The Three Test Distributions — t, χ², and F
t for means, χ² for variances, F for variance ratios — three siblings born from the standard normal. Slide the degrees of freedom and the family resemblance comes into focus.
Three Test Distributions — Meet t, χ² & F
t, χ², F are all derived from the normal. Think of them as "the standard normal, scaled to reflect that we only ever see a sample".
Use them for: t — testing a mean when the population variance is unknown (i.e. nearly every real test of a mean);
χ² — testing a variance, independence, goodness-of-fit for categorical data;
F — ratios of variances (ANOVA, the overall F in regression).
Slide df: t converges to N(0,1) as df→∞, and χ²/F get more symmetric with more df.
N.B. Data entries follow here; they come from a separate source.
(* ===== verification/Drain.v ===== *)
(** Package [internal/daemon], [executor.go]: the end of a tool's output in time.

    When the tool has exited its pipes may still hold output, and a process the
    tool left behind may hold their other ends. [runIOLoop] and [handleTimeout]
    give every pipe a deadline that its pumper renews after each chunk, and wait
    for the pumpers five seconds, or two. This file follows one pumper from the
    exit of the tool: how long each write of a chunk takes the client decides, how
    long the pumper waits for the processor the scheduler; both are given in a
    list. The events it has produced when the output is finalized are the
    [sd_drain] of [Executor]. *)

From S2P Require Import Prelude GoStrings GoTime Protocol World OutputBuffer Env AuditLog Executor.
Local Open Scope Z_scope.

Definition outputDrainGrace : duration := Second.

(** How long the main goroutine waits for the pumpers. *)
Definition drain_limit (timeout : bool) : duration := if timeout then 2 * Second else 5 * Second.

(** The read end of a pipe: what it holds, what will be written to it and when,
    whether a process holds the other end for ever, and its read deadline. *)
Record pipe := {
  pi_data : bytes;
  pi_later : list (time * bytes);
  pi_held : bool;
  pi_deadline : option time;
}.

Definition SetReadDeadline (p : pipe) (t : time) : pipe :=
  {| pi_data := pi_data p; pi_later := pi_later p; pi_held := pi_held p; pi_deadline := Some t |}.

Definition extendDrainDeadline (p : pipe) (now : time) : pipe := SetReadDeadline p (Add now outputDrainGrace).

(** [e.draining] is set before the deadlines are. *)
Definition setOutputDrainDeadline (p : pipe) (now : time) : bool * pipe := (true, extendDrainDeadline p now).
Definition extendOutputDeadline (draining : bool) (p : pipe) (now : time) : pipe :=
  if draining then extendDrainDeadline p now else p.

(** ** Reading a pipe *)

Inductive read_result :=
  | ReadChunk (at_ : time) (data : bytes) (p : pipe)
  | ReadDeadline (at_ : time)
  | ReadEOF (at_ : time)
  | ReadForever.

Definition expired (deadline : option time) (now : time) : bool :=
  match deadline with Some d => d <=? now | None => false end.

Fixpoint arrive (now : time) (later : list (time * bytes)) (data : bytes) : bytes * list (time * bytes) :=
  match later with
  | (t, b) :: rest => if t <=? now then arrive now rest (data ++ b) else (data, later)
  | [] => (data, [])
  end.

Definition read_some (at_ : time) (data : bytes) (later : list (time * bytes)) (held : bool) (deadline : option time)
    : read_result :=
  ReadChunk at_ (take chunk_size data)
    {| pi_data := drop chunk_size data; pi_later := later; pi_held := held; pi_deadline := deadline |}.

(** An empty pipe: the read waits for a write, the deadline or the end. *)
Fixpoint read_wait (now : time) (later : list (time * bytes)) (held : bool) (deadline : option time) : read_result :=
  match later with
  | (t, b) :: rest =>
    if expired deadline t then ReadDeadline (default now deadline)
    else match b with [] => read_wait now rest held deadline | _ => read_some t b rest held deadline end
  | [] => if held then match deadline with Some d => ReadDeadline d | None => ReadForever end else ReadEOF now
  end.

(** [r.Read] of 32 KiB: a deadline that has passed comes before the data. *)
Definition os_Read (p : pipe) (now : time) : read_result :=
  if expired (pi_deadline p) now then ReadDeadline now
  else
    let '(data, later) := arrive now (pi_later p) (pi_data p) in
    match data with
    | [] => read_wait now later (pi_held p) (pi_deadline p)
    | _ => read_some now data later (pi_held p) (pi_deadline p)
    end.

(** ** The pumper *)

Inductive pump_end := Stopped (at_ : time) | Blocked.

(** The loop of [stdoutPumper] or [stderrPumper]: when it read which chunk, and
    how it ends. [work] has for each chunk how long the write takes and how long
    it is until the next read; at its end the pumper is in a write. *)
Fixpoint pump (draining : bool) (work : list (duration * duration)) (p : pipe) (now : time)
    : list (time * bytes) * pump_end :=
  match os_Read p now with
  | ReadDeadline t | ReadEOF t => ([], Stopped t)
  | ReadForever => ([], Blocked)
  | ReadChunk t c p =>
    match work with
    | [] => ([(t, c)], Blocked)
    | (write, gap) :: work =>
      let done := t + write in
      let '(l, e) := pump draining work (extendOutputDeadline draining p done) (done + gap) in ((t, c) :: l, e)
    end
  end.

(** A pumper from the exit of the tool at [T]: it waits for output, or it is in the
    write of a chunk. *)
Definition pump_after_exit (T : time) (busy : option (duration * duration)) (work : list (duration * duration))
    (p : pipe) : list (time * bytes) * pump_end :=
  let '(draining, p) := setOutputDrainDeadline p T in
  match busy with
  | None => pump draining work p T
  | Some (write, gap) => pump draining work (extendOutputDeadline draining p (T + write)) (T + write + gap)
  end.

(** What it has written when the main goroutine finalizes the output; a write that
    has begun holds the buffer. *)
Definition drain_events (k : stream) (T : time) (timeout : bool) (r : list (time * bytes) * pump_end) : list event :=
  let until := T + drain_limit timeout in
  (EvOutput k ∘ snd <$> filter (λ x, x.1 < until) r.1) ++
  match r.2 with Stopped t => if t <? until then [EvOutputEnd k] else [] | Blocked => [] end.

(** ** Properties *)

Definition total (work : list (duration * duration)) : duration := foldr (λ x n, x.1 + x.2 + n) 0 work.

(** Times that can be: the pumper is given the processor within a second. *)
Definition prompt (x : duration * duration) : Prop := 0 ≤ x.1 ∧ 0 ≤ x.2 < outputDrainGrace.

Definition idle_time (held : bool) : duration := if held then outputDrainGrace else 0.

Lemma total_pos work : Forall prompt work → 0 ≤ total work.
Proof. unfold total. induction 1 as [|x work [??] _ IH]; cbn [foldr]; [done|lia]. Qed.

(** A pumper nobody writes to any more empties its pipe. *)
Lemma pump_quiet fuel work data held d now :
  now < d → d ≤ now + outputDrainGrace → (length data ≤ fuel)%nat → Forall prompt work →
  (length (chunks_fuel fuel data) ≤ length work)%nat →
  ∃ times t, pump true work {| pi_data := data; pi_later := []; pi_held := held; pi_deadline := Some d |} now =
      (zip times (chunks_fuel fuel data), Stopped t) ∧ length times = length (chunks_fuel fuel data) ∧
    Forall (λ u, u ≤ now + total work) times ∧ t ≤ now + total work + idle_time held.
Proof.
  assert (0 < chunk_size)%nat as Hcs by (unfold chunk_size; lia).
  revert work data d now. induction fuel as [|fuel IH]; intros work data d now Hd Hd' Hf Hw Hl;
    pose proof (total_pos _ Hw) as Hpos.
  1: assert (data = []) as -> by (destruct data; [done|cbn in Hf; lia]).
  2: destruct data as [|c data].
  1-2: exists [], (if held then d else now); (split_and!; [|done|apply Forall_nil_2|unfold idle_time; destruct held; lia]).
  1-2: destruct work as [|[??] ?]; cbn [pump]; unfold os_Read; cbn [pi_deadline pi_later pi_data expired arrive];
       rewrite (proj2 (Z.leb_gt _ _) Hd); cbn [read_wait pi_held]; by destruct held.
  cbn [chunks_fuel] in Hl |- *. cbn [length] in Hl. destruct work as [|[w g] work]; [cbn in Hl; lia|].
  inversion Hw as [|? ? [Hw1 Hw2] Hw3]; subst. cbn [fst snd] in *. cbn [pump]. unfold os_Read.
  cbn [pi_deadline pi_later pi_data expired arrive]. rewrite (proj2 (Z.leb_gt _ _) Hd). cbn [read_some pi_held].
  unfold extendOutputDeadline, extendDrainDeadline, SetReadDeadline, Add. cbn [pi_data pi_later pi_held read_some].
  destruct (IH work (drop chunk_size (c :: data)) (now + w + outputDrainGrace) (now + w + g))
    as (times & t & -> & Hn & Ht & Hend); [lia|lia| |done|cbn [length] in Hl; lia|].
  { rewrite length_drop. cbn [length] in *. lia. }
  pose proof (total_pos _ Hw3) as Hpos'. change (total ((w, g) :: work)) with (w + g + total work) in *.
  exists (now :: times), t. cbn [zip zip_with length]. split_and!; [done|by f_equal| |lia].
  constructor; [lia|]. eapply Forall_impl; [exact Ht|]. cbn beta. intros u Hu. lia.
Qed.

Lemma filter_all {A} (P : A → Prop) `{∀ x, Decision (P x)} l : Forall P l → filter P l = l.
Proof. induction 1 as [|x l Hx _ IH]; [done|]. by rewrite filter_cons_True, IH. Qed.

Lemma zip_before (times : list time) (l : list bytes) until :
  length times = length l → Forall (λ u, u < until) times →
  snd <$> filter (λ x : time * bytes, x.1 < until) (zip times l) = l.
Proof.
  intros Hn Ht. rewrite filter_all.
  - revert l Hn. induction times as [|u times IH]; intros [|x l] Hn; try done. inversion Ht; subst.
    cbn. f_equal. apply IH; [done|]. by injection Hn.
  - revert l Hn. induction times as [|u times IH]; intros [|x l] Hn; [done..|]. inversion Ht; subst.
    constructor; [done|]. apply IH; [done|]. by injection Hn.
Qed.

(** Output is whole when the client keeps up. When the tool exits and nothing
    more is written to its pipe, also if a process left behind holds it for ever,
    the pumper writes all that the pipe held and then stops before the output is
    finalized, if the writes it has to do and the second of grace fit in the time
    the main goroutine waits. *)
Theorem drain_empties k T timeout busy work p :
  pi_later p = [] → Forall prompt work → from_option prompt True busy →
  (length (chunks (pi_data p)) ≤ length work)%nat →
  from_option (λ x, x.1 + x.2) 0 busy + total work + idle_time (pi_held p) < drain_limit timeout →
  drain_events k T timeout (pump_after_exit T busy work p) = (EvOutput k <$> chunks (pi_data p)) ++ [EvOutputEnd k].
Proof.
  destruct p as [data later held d0]. cbn [pi_later pi_data pi_held]. intros -> Hw Hb Hl Ht.
  set (n0 := from_option (λ x, x.1 + x.2) 0 busy) in *.
  assert (∃ d, T + n0 < d ≤ T + n0 + outputDrainGrace ∧ pump_after_exit T busy work
    {| pi_data := data; pi_later := []; pi_held := held; pi_deadline := d0 |} =
    pump true work {| pi_data := data; pi_later := []; pi_held := held; pi_deadline := Some d |} (T + n0))
    as (d & Hd & ->).
  { assert (0 < outputDrainGrace) by done. destruct busy as [[w g]|]; cbn [from_option fst snd] in *.
    - destruct Hb as [? ?]. cbn [fst snd] in *. exists (T + w + outputDrainGrace). split; [lia|].
      unfold n0. by rewrite Z.add_assoc.
    - exists (T + outputDrainGrace). unfold n0. rewrite Z.add_0_r. split; [lia|done]. }
  destruct (pump_quiet (length data) work data held d (T + n0)) as (times & t & E & Hn & Htimes & Hend);
    [lia..|done|done|]. rewrite E. unfold drain_events. cbn [fst snd].
  assert (0 ≤ idle_time held) by (by destruct held).
  rewrite (proj2 (Z.ltb_lt _ _)) by lia. f_equal. rewrite list_fmap_compose, zip_before; [done|done|].
  eapply Forall_impl; [exact Htimes|]. cbn beta. intros. lia.
Qed.

Lemma filter_none {A} (P : A → Prop) `{∀ x, Decision (P x)} l : Forall (λ x, ¬ P x) l → filter P l = [].
Proof. induction 1 as [|x l Hx _ IH]; [done|]. by rewrite filter_cons_False. Qed.

(** Time goes on. *)
Lemma pump_late work p now :
  pi_later p = [] → Forall prompt work →
  Forall (λ x, now ≤ x.1) (pump true work p now).1 ∧
  ∀ t, (pump true work p now).2 = Stopped t → now ≤ t.
Proof.
  intros Hp Hw. revert p now Hp. induction Hw as [|[w g] work [Hw Hg] _ IH]; intros [data later held d] now Hp;
    cbn [pi_later] in Hp; subst later; cbn [pump]; unfold os_Read; cbn [pi_deadline pi_later pi_data pi_held];
    destruct (expired d now) eqn:Ed; try (split; [apply Forall_nil_2|by intros t [= <-]]);
    cbn [arrive]; (destruct data as [|c data]; [cbn [read_wait]|]).
  1, 3: destruct held; [destruct d as [d|]|]; (split; [apply Forall_nil_2|]); intros t; try done; intros [= <-]; cbn in Ed; lia.
  - unfold read_some. split; [by repeat constructor|done].
  - unfold read_some. cbn [fst snd] in *.
    match goal with |- context [pump true work ?q ?n] =>
      destruct (IH q n eq_refl) as [H1 H2]; destruct (pump true work q n) as [l e] end.
    cbn [fst snd] in *. split; [|intros t Ht; specialize (H2 t Ht); lia].
    constructor; [done|]. eapply Forall_impl; [exact H1|]. cbn beta. intros. lia.
Qed.

(** A client that does not keep up loses output: a pumper that reads one chunk when
    the tool has exited and whose write takes as long as the main goroutine waits
    has written that chunk alone when the output is finalized, whatever the pipe
    still held. *)
Theorem drain_cut_off k T timeout w g work p :
  pi_later p = [] → (chunk_size < length (pi_data p))%nat → drain_limit timeout ≤ w → 0 ≤ g →
  Forall prompt work →
  drain_events k T timeout (pump_after_exit T None ((w, g) :: work) p) = [EvOutput k (take chunk_size (pi_data p))].
Proof.
  destruct p as [data later held d0]. cbn [pi_later pi_data]. intros -> Hl Hw Hg Hp.
  unfold pump_after_exit, setOutputDrainDeadline, extendDrainDeadline, SetReadDeadline.
  cbn [pump]. unfold os_Read. cbn [pi_deadline pi_later pi_data pi_held expired arrive].
  assert (Add T outputDrainGrace <=? T = false) as -> by (apply Z.leb_gt; unfold Add; assert (0 < outputDrainGrace) by done; lia).
  destruct data as [|c data]; [cbn in Hl; lia|]. unfold read_some.
  match goal with |- context [pump true work ?q ?now] =>
    destruct (pump_late work q now eq_refl Hp) as [H1 H2]; destruct (pump true work q now) as [l e] end.
  cbn [fst snd] in *. unfold drain_events. cbn [fst snd].
  assert (0 < drain_limit timeout) by (by destruct timeout).
  rewrite filter_cons_True by (cbn [fst]; lia). rewrite (filter_none _ l).
  - destruct e as [t|]; [|done]. specialize (H2 t eq_refl). by rewrite (proj2 (Z.ltb_ge _ _)) by lia.
  - eapply Forall_impl; [exact H1|]. cbn beta. intros. lia.
Qed.

Lemma drain_empties_witness :
  let p := {| pi_data := s2b "the last lines"; pi_later := []; pi_held := true; pi_deadline := None |} in
  drain_events Serr 7 false (pump_after_exit 7 (Some (Second, 5)) [(2 * Second, 1)] p) =
    [EvOutput Serr (s2b "the last lines"); EvOutputEnd Serr].
Proof.
  intros p. assert (chunks (pi_data p) = [s2b "the last lines"]) as El by (vm_compute; reflexivity).
  rewrite (drain_empties Serr 7 false (Some (Second, 5)) [(2 * Second, 1)] p), El; [reflexivity|reflexivity|..].
  - constructor; [split; done|constructor].
  - split; done.
  - rewrite El. done.
  - reflexivity.
Defined.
The Central Limit Theorem is quietly doing the work under the hood.
- Step 1: n=3 → df=2, extremely heavy tails (nearly Cauchy).
- Step 2: n=10 → heavier tails than normal, but getting closer.
- Step 3: n=31 → nearly indistinguishable from N(0,1). The CI bars nearly overlap.
- Step A: n=5, 95% confidence → the t bar is much wider (normal is overconfident).
- Step B: Set n=50 → the bars nearly overlap at every confidence level.
- Step C: Switch to 99% → the gap widens further (especially for small n).
▶ t distribution
Use for: testing means with unknown variance, regression t-values.
Flavor: heavier tails than N(0,1); matches N(0,1) as df→∞.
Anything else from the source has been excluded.